This is where we define the source of the parameters in the file. A few things to note here...if we are making a forcefield from a specific paper, we can mark it as the primary="True" where it would presumably be the most recent and most specific. If we were combining several sources to make a more robust forcefield, we can have multiple be set to primary="True".
We have an author tag here that corresponds to who actually made the forcefield (or if we are referencing a paper, who were the authors on the paper). Since a forcefield might not necessary have a journal article, it seemed best to keep this separate from the Journal tag...

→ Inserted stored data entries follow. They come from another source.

(** * fincore: counting the pages of a file that are resident in core

    A shallow embedding of [misc-utils/fincore.c] (util-linux) and the
    theorems that settle the claims of its specification.

    The program talks to the kernel (open, fstat, mmap, mincore, munmap,
    close) and to libsmartcols.  Both are taken as an interface, class [OS]:
    the theorems hold for every implementation of it, and a small concrete
    implementation, [Toy], is used to run the program on examples.

    Integer types are those of an LP64 Linux target, the one the source
    comment names (x86_64): [int] is 32 bits signed, [size_t] 64 bits
    unsigned, [off_t] 64 bits signed.  Conversions and arithmetic that can
    leave the range are written with their wrap-around. *)

From Stdlib Require Import ZArith Lia List String Ascii Bool.
From stdpp Require Import base numbers list strings gmap.

Local Open Scope Z_scope.

(** ** Machine integers *)

Definition wrap_unsigned (bits x : Z) : Z := x mod 2 ^ bits.

Definition wrap_signed (bits x : Z) : Z :=
  let y := x mod 2 ^ bits in
  if y <? 2 ^ (bits - 1) then y else y - 2 ^ bits.

(** Conversion to [int], [size_t] and [off_t]. *)
Definition to_int : Z → Z := wrap_signed 32.
Definition to_size_t : Z → Z := wrap_unsigned 64.
Definition to_off_t : Z → Z := wrap_signed 64.

Definition INT_MAX : Z := 2 ^ 31 - 1.
Definition OFF_MAX : Z := 2 ^ 63 - 1.

(** ** Constants of the source and of the headers it includes *)

(** [#define N_PAGES_IN_WINDOW (32 * 1024)], an [int] constant. *)
Definition N_PAGES_IN_WINDOW : Z := 32 * 1024.

(** [enum { COL_PAGES, COL_SIZE, COL_FILE }]. *)
Definition COL_PAGES : Z := 0.
Definition COL_SIZE : Z := 1.
Definition COL_FILE : Z := 2.

(** [ARRAY_SIZE(infos)]. *)
Definition N_INFOS : Z := 3.

(** From [errno.h], [stdlib.h] and [sys/stat.h] on Linux. *)
Definition EINVAL : Z := 22.
Definition EXIT_SUCCESS : Z := 0.
Definition EXIT_FAILURE : Z := 1.
Definition S_IFMT : Z := 61440.   (* 0170000 *)
Definition S_IFDIR : Z := 16384.  (* 0040000 *)

(** ** Data *)

(** The two fields of [struct stat] that the program reads. *)
Record stat := { st_mode : Z; st_size : Z }.

Definition S_ISDIR (m : Z) : bool := Z.land m S_IFMT =? S_IFDIR.

(** [struct fincore_control]; the table [tb] lives in the program state. *)
Record fincore_control := { pagesize : Z; bytes : bool }.

(** Result of a system call: a value, or failure with a (positive) [errno].
    For [mmap], [Err] stands for [MAP_FAILED]. *)
Inductive sysres (A : Type) : Type :=
| Ok (a : A)
| Err (errno : positive).
Arguments Ok {A} a.
Arguments Err {A} errno.
(** C5.  For a target whose type is none of http, https, tcp and icmp
    (the unset type among them), the probe is the HTTP probe when the URL
    is not empty; otherwise the cycle yields a CheckResult that is down
    with the error "unknown monitor type", and that result goes to the
    store like any other. *)
Theorem C5_unknown_type (w : go.World) (e : Engine) (m : MonitorConfig) :
  knownType (Type_ m) = false ->
  (URL m <> "" -> probe w m = checkHTTP w m)
  /\ (URL m = "" ->
      probe w m = (false, Some (go.errorString "unknown monitor type"), [])
      /\ Status (cycleResult w m) = false
      /\ Error (cycleResult w m) = "unknown monitor type"
      /\ (forall store, Store_ e = Some store ->
          logged (snd (performCheck w e m)) = [cycleResult w m])).
Proof.
  intros Hk. pose proof (probe_default w m Hk) as Hp. split.
  - intros Hu. rewrite Hp.
    destruct (String.eqb_spec (URL m) ""); [contradiction|reflexivity].
  - intros Hu. rewrite Hu in Hp. simpl in Hp.
    split; [exact Hp|].
    unfold cycleResult, outcome. rewrite Hp. simpl.
    split; [reflexivity|]. split; [reflexivity|].
    intros store Hs. rewrite performCheck_logged, Hs.
    unfold cycleResult, outcome. rewrite Hp. reflexivity.
Qed.

Lemma C5_unknown_type_witness :
  knownType (Type_ untyped) = false
  /\ URL untyped = ""
  /\ map (fun r => (Status r, Error r))
       (logged (snd (performCheck offline sampleEngine untyped)))
     = [(false, "unknown monitor type")].
Proof.
  split; [reflexivity|]. split; [reflexivity|].
  pose proof (C5_unknown_type offline sampleEngine untyped eq_refl) as [_ H].
  destruct (H eq_refl) as (_ & Hs & He & Hl).
  rewrite (Hl okStore eq_refl). unfold map. rewrite Hs, He. reflexivity.
Defined.
(** * Order service (server.js): a shallow embedding and its properties

    The service is one Express application over two MongoDB collections
    ([products], [orders]) and an Azure Service Bus sender.  The handlers
    are embedded as computations in a state-and-exception monad over a
    [World] that holds the two collections, the module-level [sbSender],
    the queue contents and the console.

    Modelling choices, all of them on the side of the source:
    - a JavaScript [Number] is an exact rational ([Q]); comparisons,
      products and sums are the exact ones;
    - an [ObjectId] is its string form, the 24 lower-case hexadecimal
      digits the driver prints; a string that is not of this form is not
      cast to an [ObjectId] ([isObjectId]).  The driver reads upper-case
      digits as the same id (and older ones read 12-character strings);
      requests are taken not to spell ids that way, and where a theorem
      says that a cast fails it asks for a string no driver reads
      ([malformed_id]);
    - the fields of an entry of [items] and of a stored document have,
      when present, the types the schemas give them; a field that is
      [undefined] or [null] is [None]; an entry of [items] that is [null]
      is kept apart ([ItemsArrayNull]), and so is a [status] that is not
      a string ([patch_order_json]);
    - [toUpperCase] is the one of ASCII text, and what is proved of the
      upper-case form of a status that the handler turns down is proved
      of ASCII text ([is_ascii_text]);
    - the theorems use of the arithmetic of [Q] only what the arithmetic
      of doubles has as well: the totals and the stocks are stated in the
      order the handler computes them, and no sum is re-associated;
    - every call into the MongoDB driver or the Service Bus SDK may
      reject: the world carries, call by call, whether the next one does
      ([dbFaults], [sbFaults]; an exhausted schedule means no fault);
    - the [_id] generated by [new Order(..)] and the clock read by the
      [timestamps] option are inputs of a request ([Env]);
    - requests run one at a time, and the promise of the publisher, which
      the handler does not await, runs to its end where it is created. *)

From Stdlib Require Import QArith Qround.
From stdpp Require Import gmap strings list fin_maps sorting.

Local Open Scope string_scope.
Local Open Scope list_scope.

(** ** Data model *)

Abbreviation ObjectId := string.
Abbreviation Number := Q.
Abbreviation Timestamp := Z.

(** [productSchema]; the document's [_id] is its key in the collection. *)
Module Product.
Record t := mk {
  name : string;
  category : option string;
  price : Number;
  stock : Number;
}.
Definition set_stock (s : Number) (p : t) : t :=
  {| name := name p; category := category p; price := price p; stock := s |}.
End Product.

(** [orderItemSchema]. *)
Module OrderItem.
Record t := mk {
  productId : ObjectId;
  name : string;
  price : Number;
  quantity : Number;
}.
End OrderItem.

(** [orderSchema]; [createdAt] and [updatedAt] come from [timestamps: true]
    and are absent until the document is saved. *)
Module Order.
Record t := mk {
  _id : ObjectId;
  status : string;
  items : list OrderItem.t;
  totalAmount : Number;
  createdAt : option Timestamp;
  updatedAt : option Timestamp;
}.
End Order.

(** One entry of [req.body.items] that is not [null]. *)
Module ReqItem.
Record t := mk {
  productId : option ObjectId;
  quantity : option Number;
}.
End ReqItem.

(** [req.body.items]: anything but an array ([undefined] included); an
    array without a [null] entry; or an array with one, of which the
    entries before the first [null] are given (the handler reads no
    further).  An entry that is neither an object nor [null] has no
    [productId] and no [quantity], like the object without them. *)
Inductive ItemsField :=
| NotAnArray
| ItemsArray (l : list ReqItem.t)
| ItemsArrayNull (before : list ReqItem.t).

(** The body of [POST /api/orders]: the [items] field and, by name and raw
    text, whatever other fields the client sent ([status], [totalAmount],
    [customerEmail], ...). *)
Module PostBody.
Record t := mk {
  items : ItemsField;
  otherFields : list (string * string);
}.
End PostBody.

(** What [res.status(..).json(..)] sends. *)
Inductive Body :=
| ErrorBody (error : string)
| OrderBody (order : Order.t).

Module Response.
Record t := mk {
  status : nat;
  body : Body;
}.
End Response.

(** The message handed to [sbSender.sendMessages]. *)
Module Payload.
Record t := mk {
  orderId : ObjectId;
  customerEmail : option string;
  items : list OrderItem.t;
  totalAmount : Number;
  status : string;
  createdAt : Timestamp;
}.
End Payload.

Record Sender := { queueName : string }.

Inductive Level := LOG | WARN | ERROR.

Inductive Exn :=
| DbError (message : string)
| ValidationError (message : string)
| SbError (message : string)
| CastError (message : string)
| TypeError (message : string).

Definition message_of (e : Exn) : string :=
  match e with
  | DbError m | ValidationError m | SbError m | CastError m | TypeError m => m
  end.

(** ** The world *)

Record World := mkWorld {
  products : gmap ObjectId Product.t;
  orders : list Order.t;
  sbSender : option Sender;
  sent : list Payload.t;
  console : list (Level * list string);
  dbFaults : list bool;
  sbFaults : list bool;
}.

Definition set_products (f : gmap ObjectId Product.t → gmap ObjectId Product.t)
    (w : World) : World :=
  mkWorld (f (products w)) (orders w) (sbSender w) (sent w) (console w)
          (dbFaults w) (sbFaults w).

Definition set_orders (f : list Order.t → list Order.t) (w : World) : World :=
  mkWorld (products w) (f (orders w)) (sbSender w) (sent w) (console w)
          (dbFaults w) (sbFaults w).

Definition set_sbSender (s : option Sender) (w : World) : World :=
  mkWorld (products w) (orders w) s (sent w) (console w)
          (dbFaults w) (sbFaults w).

Definition set_sent (f : list Payload.t → list Payload.t) (w : World) : World :=
  mkWorld (products w) (orders w) (sbSender w) (f (sent w)) (console w)
          (dbFaults w) (sbFaults w).

Definition set_console (f : list (Level * list string) → list (Level * list string))
    (w : World) : World :=
  mkWorld (products w) (orders w) (sbSender w) (sent w) (f (console w))
          (dbFaults w) (sbFaults w).

Definition set_dbFaults (fs : list bool) (w : World) : World :=
  mkWorld (products w) (orders w) (sbSender w) (sent w) (console w)
          fs (sbFaults w).

Definition set_sbFaults (fs : list bool) (w : World) : World :=
  mkWorld (products w) (orders w) (sbSender w) (sent w) (console w)
          (dbFaults w) fs.

(** ** ObjectIds *)

Definition is_hex_digit (c : Ascii.ascii) : bool :=
  let n := Ascii.N_of_ascii c in
  (((48 <=? n) && (n <=? 57)) || ((97 <=? n) && (n <=? 102)))%N.


(** The string is the printed form of an [ObjectId]. *)
Definition isObjectId (s : string) : bool :=
  Nat.eqb (String.length s) 24 && forallb is_hex_digit (String.list_ascii_of_string s).


(** What one request takes from outside: the fresh [_id], which is an
    [ObjectId], and the clock. *)
Record Env := {
  newId : ObjectId;
  now : Timestamp;
  newId_ok : isObjectId newId = true;
}.

(** ** The monad: state and exceptions *)

Inductive completion (A : Type) :=
| Normal (a : A)
| Throw (e : Exn).
Arguments Normal {A} a.
Arguments Throw {A} e.

Definition M (A : Type) : Type := World → completion A * World.

Definition ret {A} (a : A) : M A := fun w => (Normal a, w).

Definition throw {A} (e : Exn) : M A := fun w => (Throw e, w).

Definition bind {A B} (m : M A) (f : A → M B) : M B :=
  fun w =>
    match m w with
    | (Normal a, w') => f a w'
    | (Throw e, w') => (Throw e, w')
    end.

(** [try { m } catch (err) { h err }] *)
Definition try_catch {A} (m : M A) (h : Exn → M A) : M A :=
  fun w =>
    match m w with
    | (Normal a, w') => (Normal a, w')
    | (Throw e, w') => h e w'
    end.

Declare Scope m_scope.
Delimit Scope m_scope with M.
Notation "x <- m ;; k" := (bind m (fun x => k))
  (at level 100, m at next level, right associativity) : m_scope.
Notation "m ;; k" := (bind m (fun _ => k))
  (at level 100, right associativity) : m_scope.
Local Open Scope m_scope.

Definition console_write (lvl : Level) (args : list string) : M unit :=
  fun w => (Normal tt, set_console (fun c => (c ++ [(lvl, args)])%list) w).

(** One call into the MongoDB driver: it rejects when the schedule says so. *)
Definition db_call : M unit :=
  fun w =>
    match dbFaults w with
    | [] => (Normal tt, w)
    | false :: fs => (Normal tt, set_dbFaults fs w)
    | true :: fs => (Throw (DbError "database operation failed"), set_dbFaults fs w)
    end.

(** ** JavaScript primitives at the types used *)

(** [a <= b] and [a < b] on numbers. *)
Definition num_le (a b : Number) : bool := Qle_bool a b.
Definition num_lt (a b : Number) : bool := negb (Qle_bool b a).

(** [!s] for a string, [!n] for a number. *)
Definition falsy_string (s : string) : bool := String.eqb s "".
Definition falsy_number (n : Number) : bool := Qeq_bool n 0.

(** [String.prototype.toUpperCase] on ASCII text. *)
Definition upper_ascii (c : Ascii.ascii) : Ascii.ascii :=
  let n := Ascii.N_of_ascii c in
  if ((97 <=? n) && (n <=? 122))%N then Ascii.ascii_of_N (n - 32) else c.

Fixpoint toUpperCase (s : string) : string :=
  match s with
  | EmptyString => EmptyString
  | String c r => String (upper_ascii c) (toUpperCase r)
  end.

(** [Array.prototype.includes] on an array of strings. *)
Definition includes (l : list string) (s : string) : bool :=
  existsb (String.eqb s) l.

Definition gets {A} (f : World → A) : M A := fun w => (Normal (f w), w).

Definition modify (f : World → World) : M unit := fun w => (Normal tt, f w).

(** ** The Mongoose models *)

Definition allowedStatuses : list string := ["PENDING"; "COMPLETED"; "CANCELLED"].

(** Validation of an [orderItemSchema] subdocument: [name] is a required
    string (Mongoose rejects the empty one), [quantity] has [min: 1]. *)
Definition orderItem_valid (i : OrderItem.t) : bool :=
  negb (falsy_string (OrderItem.name i)) && num_le 1 (OrderItem.quantity i).

(** Validation of an [orderSchema] document: [status] is in the enum,
    [items] passes [Array.isArray(v) && v.length > 0] and each of its
    subdocuments is valid. *)
Definition order_valid (o : Order.t) : bool :=
  includes allowedStatuses (Order.status o)
  && negb (Nat.eqb (length (Order.items o)) 0)
  && forallb orderItem_valid (Order.items o).

(** [new Order({ status, items, totalAmount })] *)
Definition new_Order (env : Env) (status : string) (items : list OrderItem.t)
    (totalAmount : Number) : Order.t :=
  Order.mk (newId env) status items totalAmount None None.

(** [doc.save()]: validate, stamp, insert. *)
Definition Order_save (env : Env) (o : Order.t) : M Order.t :=
  if order_valid o then
    db_call ;;
    let saved := Order.mk (Order._id o) (Order.status o) (Order.items o)
                   (Order.totalAmount o) (Some (now env)) (Some (now env)) in
    modify (set_orders (fun os => (os ++ [saved])%list)) ;;
    ret saved
  else throw (ValidationError "Order validation failed").

(** The [CastError] of a query whose [_id] is not an [ObjectId]; it is
    thrown before the database is called. *)
Definition cast_failed : Exn :=
  CastError "Cast to ObjectId failed".

(** [Product.findById(productId)] *)
Definition Product_findById (productId : string) : M (option Product.t) :=
  if isObjectId productId then
    db_call ;;
    gets (fun w => products w !! productId)
  else throw cast_failed.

If there is a journal article associated with the parameters, the basic info can be provided in the Journal tag. Note, this has a doi tag in it as well, since the could be referencing a repository with a zenodo doi (not necessarily a journal article). Note, I didn't put an author parameter list in here. We could easily include that using the bibtex format scheme or something, but I feel like it would probably be the same as the authors we list using the tag.
The Note tag is to give any specific information that might be relevant (especially if we only use 1 or 2 parameters from a source, or we are, e.g., using parameters for a different angle "CT-CT-F angles are assumed to be the same as CT-CT-OH in this manuscript"
If parameters come from a personal communication, we can note that here, and define the year and authors above.
Presumably this could be generated automatically, but it would at least list what molecules were defined as tests.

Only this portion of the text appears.